● **Try it**
Below are lines of data, and only some are wanted. Please repeat exactly those from the line that has "- unfold WF. simpl. exact I." through the line that has "- unfold Translate at 2. rewrite Hfind.".

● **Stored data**
Lemma for_outputs_id outputs :
  for_outputs (fun map _ => Ok map) outputs = Ok outputs.
Proof.
  induction outputs as [|[map munger] rest IH]; simpl; [reflexivity|].
  rewrite IH. reflexivity.
Qed.

(** Without a translator, [AddFileRange] changes no output. *)
Lemma AddFileRange_without_translator name fileoff filesize outputs :
  AddFileRange RE2_Extract name fileoff filesize (MkRangeSink None outputs) =
  Ok (MkRangeSink None outputs).
Proof.
  unfold AddFileRange. simpl. rewrite for_outputs_id. reflexivity.
Qed.

(** With a translator, [AddFileRange] does for every output what the
    specification says. *)
Lemma AddFileRange_with_translator name fileoff filesize translator outputs :
  AddFileRange RE2_Extract name fileoff filesize
    (MkRangeSink (Some translator) outputs) =
  let! outputs' :=
    for_outputs
      (fun map munger =>
         add_file_range_spec (Some translator) (Munge RE2_Extract munger name)
           fileoff filesize map)
      outputs in
  Ok (MkRangeSink (Some translator) outputs').
Proof. reflexivity. Qed.

End SinkFacts.

(** *** C5: AddFileRange on a sink without a translator *)

(** C5 (the code departs from the claim).  On a sink without a translator,
    which is the sink that fills the base map, [AddFileRange] leaves the
    File map of its output as it was, where the claim has the range added:
    for the range [0, 64) labelled "[ELF Headers]" and one empty output, the
    source returns the empty output, and the specification's
    [add_file_range] returns the File map with the entry [0, 64). *)
Theorem AddFileRange_drops_range_without_translator
    (RE2_Extract : string -> string -> string -> option string) :
  AddFileRange RE2_Extract "[ELF Headers]" 0 64
    (MkRangeSink None [(new_DualMap, [])]) =
    Ok (MkRangeSink None [(new_DualMap, [])]) /\
  add_file_range_spec None (Munge RE2_Extract [] "[ELF Headers]") 0 64
    new_DualMap =
    Ok (MkDualMap [] [ (0, MkEntry "[ELF Headers]" 64 UINT64_MAX) ]).
Proof. split; reflexivity. Qed.

(** ** BloatyDoMain *)

(** *** C9: the row limit 0 *)

(** C9 (the code departs from the claim).  With [max_rows_per_level] set to
    0, as [-n 0] sets it, and a file name given, [BloatyDoMain] throws
    "max_rows_per_level must be at least 1" before it opens or scans any
    file, where the claim (and the usage text: "Set to '0' for unlimited")
    has the run go on with no limit. *)
Theorem BloatyDoMain_rejects_limit_zero {Output : Type}
    (scan_and_rollup : Options -> result Output)
    (file : string) (files bases sources : list string) (sort : SortBy) :
  BloatyDoMain scan_and_rollup
    (set_max_rows_per_level 0 (MkOptions (file :: files) bases sources 20 sort)) =
  Err (Thrown "max_rows_per_level must be at least 1").
Proof. reflexivity. Qed.
(** ** Further properties of RangeMap *)

(** *** Lookup *)

(** X1.  [FindContaining] on a map that satisfies the invariant is exact:
    it returns an entry if and only if that entry is in the map and its
    range holds [addr], and it returns the end iterator if and only if no
    entry of the map holds [addr]. *)
Theorem FindContaining_exact (m : Map) (addr : Z) :
  WF m ->
  (forall n, FindContaining m addr = Some n <->
             n ∈ m /\ fst n <= addr < end_ (snd n)) /\
  (FindContaining m addr = None <->
   forall n, n ∈ m -> addr < fst n \/ end_ (snd n) <= addr).
Proof.
  intros Hwf. split.
  - intros n. rewrite FindContaining_spec by assumption.
    rewrite EntryContains_true. reflexivity.
  - rewrite FindContaining_None by assumption. unfold covered. split.
    + intros Hno n Hn.
      destruct (EntryContains n addr) eqn:Hc.
      * exfalso. apply Hno. eauto.
      * apply EntryContains_false. assumption.
    + intros Hall (n & Hn & Hc). apply EntryContains_true in Hc.
      destruct (Hall n Hn); lia.
Qed.

Lemma FindContaining_exact_witness :
  FindContaining map_AB 120 = Some (100, MkEntry "B" 150 UINT64_MAX).
Proof.
  apply (proj1 (FindContaining_exact map_AB 120
                  ltac:(unfold WF; simpl; unfold UINT64_MAX; lia))).
  split; [ set_solver | simpl; lia ].
Defined.

(** *** Translation *)

Lemma Translate_covered m m' a :
  WF m -> WF m' -> (forall n, n ∈ m -> n ∈ m') -> covered m a ->
  Translate m' a = Translate m a.
Proof.
  intros Hwf Hwf' Hsub (n & Hn & Hc). unfold Translate.
  rewrite (proj2 (FindContaining_spec m a n Hwf)) by auto.
  rewrite (proj2 (FindContaining_spec m' a n Hwf')) by auto.
  reflexivity.
Qed.

Lemma Translate_uncovered m a : WF m -> ~ covered m a -> Translate m a = None.
Proof.
  intros Hwf Hno. unfold Translate.
  rewrite (proj2 (FindContaining_None m a Hwf)) by assumption. reflexivity.
Qed.

Lemma AddDualRange_translates (m : Map) (addr size otheraddr : Z) (val : string) :
  WF m -> is_u64 addr -> 0 <= size -> addr + size <= UINT64_MAX ->
  0 <= otheraddr -> otheraddr + size <= UINT64_MAX ->
  exists m',
    AddDualRange addr size otheraddr val m = Ok m' /\ WF m' /\
    (forall a, covered m a -> Translate m' a = Translate m a) /\
    (forall a, addr <= a < addr + size -> ~ covered m a ->
       Translate m' a = Some (a - addr + otheraddr)).
Proof.
  intros Hwf Haddr Hsize Hfit Hother Hofit.
  destruct (AddDualRange_spec addr size otheraddr val m Hwf Haddr)
    as (m' & Hrun & Hwf' & Hsub & Hnew & Hcov & _).
  assert (Hend : wrap_u64 (addr + size) = addr + size).
  { apply wrap_u64_id. unfold is_u64 in *. lia. }
  rewrite Hend in *.
  exists m'. split_and!; [assumption | assumption | |].
  - intros a Ha. apply Translate_covered; assumption.
  - intros a Ha Hno.
    destruct (Hcov a Ha) as (n & Hn & Hc).
    destruct (Hnew n Hn) as [Hold | Hne].
    { exfalso. apply Hno. exists n. auto. }
    destruct Hne as (_ & Hlo & _ & Hhi & _ & _ & Hos).
    apply EntryContains_true in Hc.
    assert (Hneq : (otheraddr =? UINT64_MAX) = false) by (apply Z.eqb_neq; lia).
    rewrite Hneq in Hos.
    assert (Hos' : other_start (snd n) = fst n - addr + otheraddr).
    { rewrite Hos. apply wrap_u64_id. unfold is_u64. lia. }
    unfold Translate.
    rewrite (proj2 (FindContaining_spec m' a n Hwf'))
      by (split; [assumption | apply EntryContains_true; lia]).
    unfold HasTranslation, TranslateWithEntry. rewrite Hos'.
    replace (fst n - addr + otheraddr =? UINT64_MAX) with false
      by (symmetry; apply Z.eqb_neq; lia).
    simpl. f_equal.
    replace (a - fst n + (fst n - addr + otheraddr)) with (a - addr + otheraddr)
      by lia.
    apply wrap_u64_id. unfold is_u64. lia.
Qed.


(** X2.  [AddDualRange(addr, size, otheraddr, val)] records the translation
    of the range: an address of the range that no entry held before
    translates to the address at the same distance from [otheraddr], and an
    address that was held keeps the translation it had.  The range and its
    image lie in the 64-bit address space. *)
Theorem AddDualRange_Translate (m : Map) (addr size otheraddr : Z) (val : string) :
  WF m -> is_u64 addr -> 0 <= size -> addr + size <= UINT64_MAX ->
  0 <= otheraddr -> otheraddr + size <= UINT64_MAX ->
  exists m',
    AddDualRange addr size otheraddr val m = Ok m' /\
    (forall a, covered m a -> Translate m' a = Translate m a) /\
    (forall a, addr <= a < addr + size -> ~ covered m a ->
       Translate m' a = Some (a - addr + otheraddr)).
Proof.
  intros Hwf Haddr Hsize Hfit Hother Hofit.
  destruct (AddDualRange_translates m addr size otheraddr val)
    as (m' & Hrun & _ & Hold & Hnew); auto.
  exists m'. auto.
Qed.

Lemma AddDualRange_Translate_witness :
  exists m',
    AddDualRange 4096 256 512 "seg" [] = Ok m' /\
    Translate m' 4160 = Some 576.
Proof.
  destruct (AddDualRange_Translate [] 4096 256 512 "seg")
    as (m' & Hrun & _ & Hnew).
  - unfold WF. simpl. exact I.
  - unfold is_u64, UINT64_MAX. lia.
  - lia.
  - unfold UINT64_MAX. lia.
  - lia.
  - unfold UINT64_MAX. lia.
  - exists m'. split; [assumption |].
    apply (Hnew 4160); [lia |].
    intros (n & Hn & _). set_solver.
Defined.

Lemma AddRange_same_translations (m : Map) (addr size : Z) (val : string) :
  WF m -> is_u64 addr ->
  exists m',
    AddRange addr size val m = Ok m' /\ WF m' /\
    forall a, Translate m' a = Translate m a.
Proof.
  intros Hwf Haddr. unfold AddRange.
  destruct (AddDualRange_spec addr size UINT64_MAX val m Hwf Haddr)
    as (m' & Hrun & Hwf' & Hsub & Hnew & _ & _).
  exists m'. split_and!; [assumption | assumption |]. intros a.
  destruct (FindContaining m a) as [n|] eqn:Hfind.
  - apply Translate_covered; try assumption.
    apply FindContaining_spec in Hfind; [| assumption].
    exists n. assumption.
  - unfold Translate at 2. rewrite Hfind.
    unfold Translate. destruct (FindContaining m' a) as [n|] eqn:Hfind';
      [| reflexivity].
    apply FindContaining_spec in Hfind'; [| assumption].
    destruct Hfind' as (Hn & Hc).
    destruct (Hnew n Hn) as [Hold | Hne].
    + apply FindContaining_None in Hfind; [| assumption].
      exfalso. apply Hfind. exists n. auto.
    + destruct Hne as (_ & _ & _ & _ & _ & _ & Hos).
      rewrite Z.eqb_refl in Hos. unfold HasTranslation. rewrite Hos.
      rewrite Z.eqb_refl. reflexivity.
Qed.


(** X3.  [AddRange] neither creates nor changes a translation: every address
    translates after the call as it did before. *)
Theorem AddRange_keeps_translations (m : Map) (addr size : Z) (val : string) :
  WF m -> is_u64 addr ->
  exists m',
    AddRange addr size val m = Ok m' /\
    forall a, Translate m' a = Translate m a.
Proof.
  intros Hwf Haddr.
  destruct (AddRange_same_translations m addr size val Hwf Haddr)
    as (m' & Hrun & _ & Hsame).
  exists m'. auto.
Qed.

Lemma AddRange_keeps_translations_witness :
  exists m',
    AddRange 4000 1000 "fill" map_seg = Ok m' /\
    Translate m' 4160 = Some 576 /\ Translate m' 4000 = None.
Proof.
  destruct (AddRange_keeps_translations map_seg 4000 1000 "fill")
    as (m' & Hrun & Hsame).
  - unfold WF. simpl. unfold UINT64_MAX. lia.
  - unfold is_u64, UINT64_MAX. lia.
  - exists m'. split_and!; [assumption | |]; rewrite Hsame; reflexivity.
Defined.
(** *** AddRangeWithTranslation *)

Lemma covered_mono (m m' : Map) a :
  (forall n, n ∈ m -> n ∈ m') -> covered m a -> covered m' a.
Proof. intros Hsub (n & Hn & Hc). exists n. auto. Qed.

Lemma wrap_u64_add_l k x : wrap_u64 (k + wrap_u64 x) = wrap_u64 (k + x).
Proof. unfold wrap_u64. apply Zplus_mod_idemp_r. Qed.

● **Response to the task**
  - unfold WF. simpl. exact I.
  - unfold is_u64, UINT64_MAX. lia.
  - lia.
  - unfold UINT64_MAX. lia.
  - lia.
  - unfold UINT64_MAX. lia.
  - exists m'. split; [assumption |].
    apply (Hnew 4160); [lia |].
    intros (n & Hn & _). set_solver.
Defined.

Lemma AddRange_same_translations (m : Map) (addr size : Z) (val : string) :
  WF m -> is_u64 addr ->
  exists m',
    AddRange addr size val m = Ok m' /\ WF m' /\
    forall a, Translate m' a = Translate m a.
Proof.
  intros Hwf Haddr. unfold AddRange.
  destruct (AddDualRange_spec addr size UINT64_MAX val m Hwf Haddr)
    as (m' & Hrun & Hwf' & Hsub & Hnew & _ & _).
  exists m'. split_and!; [assumption | assumption |]. intros a.
  destruct (FindContaining m a) as [n|] eqn:Hfind.
  - apply Translate_covered; try assumption.
    apply FindContaining_spec in Hfind; [| assumption].
    exists n. assumption.
  - unfold Translate at 2. rewrite Hfind.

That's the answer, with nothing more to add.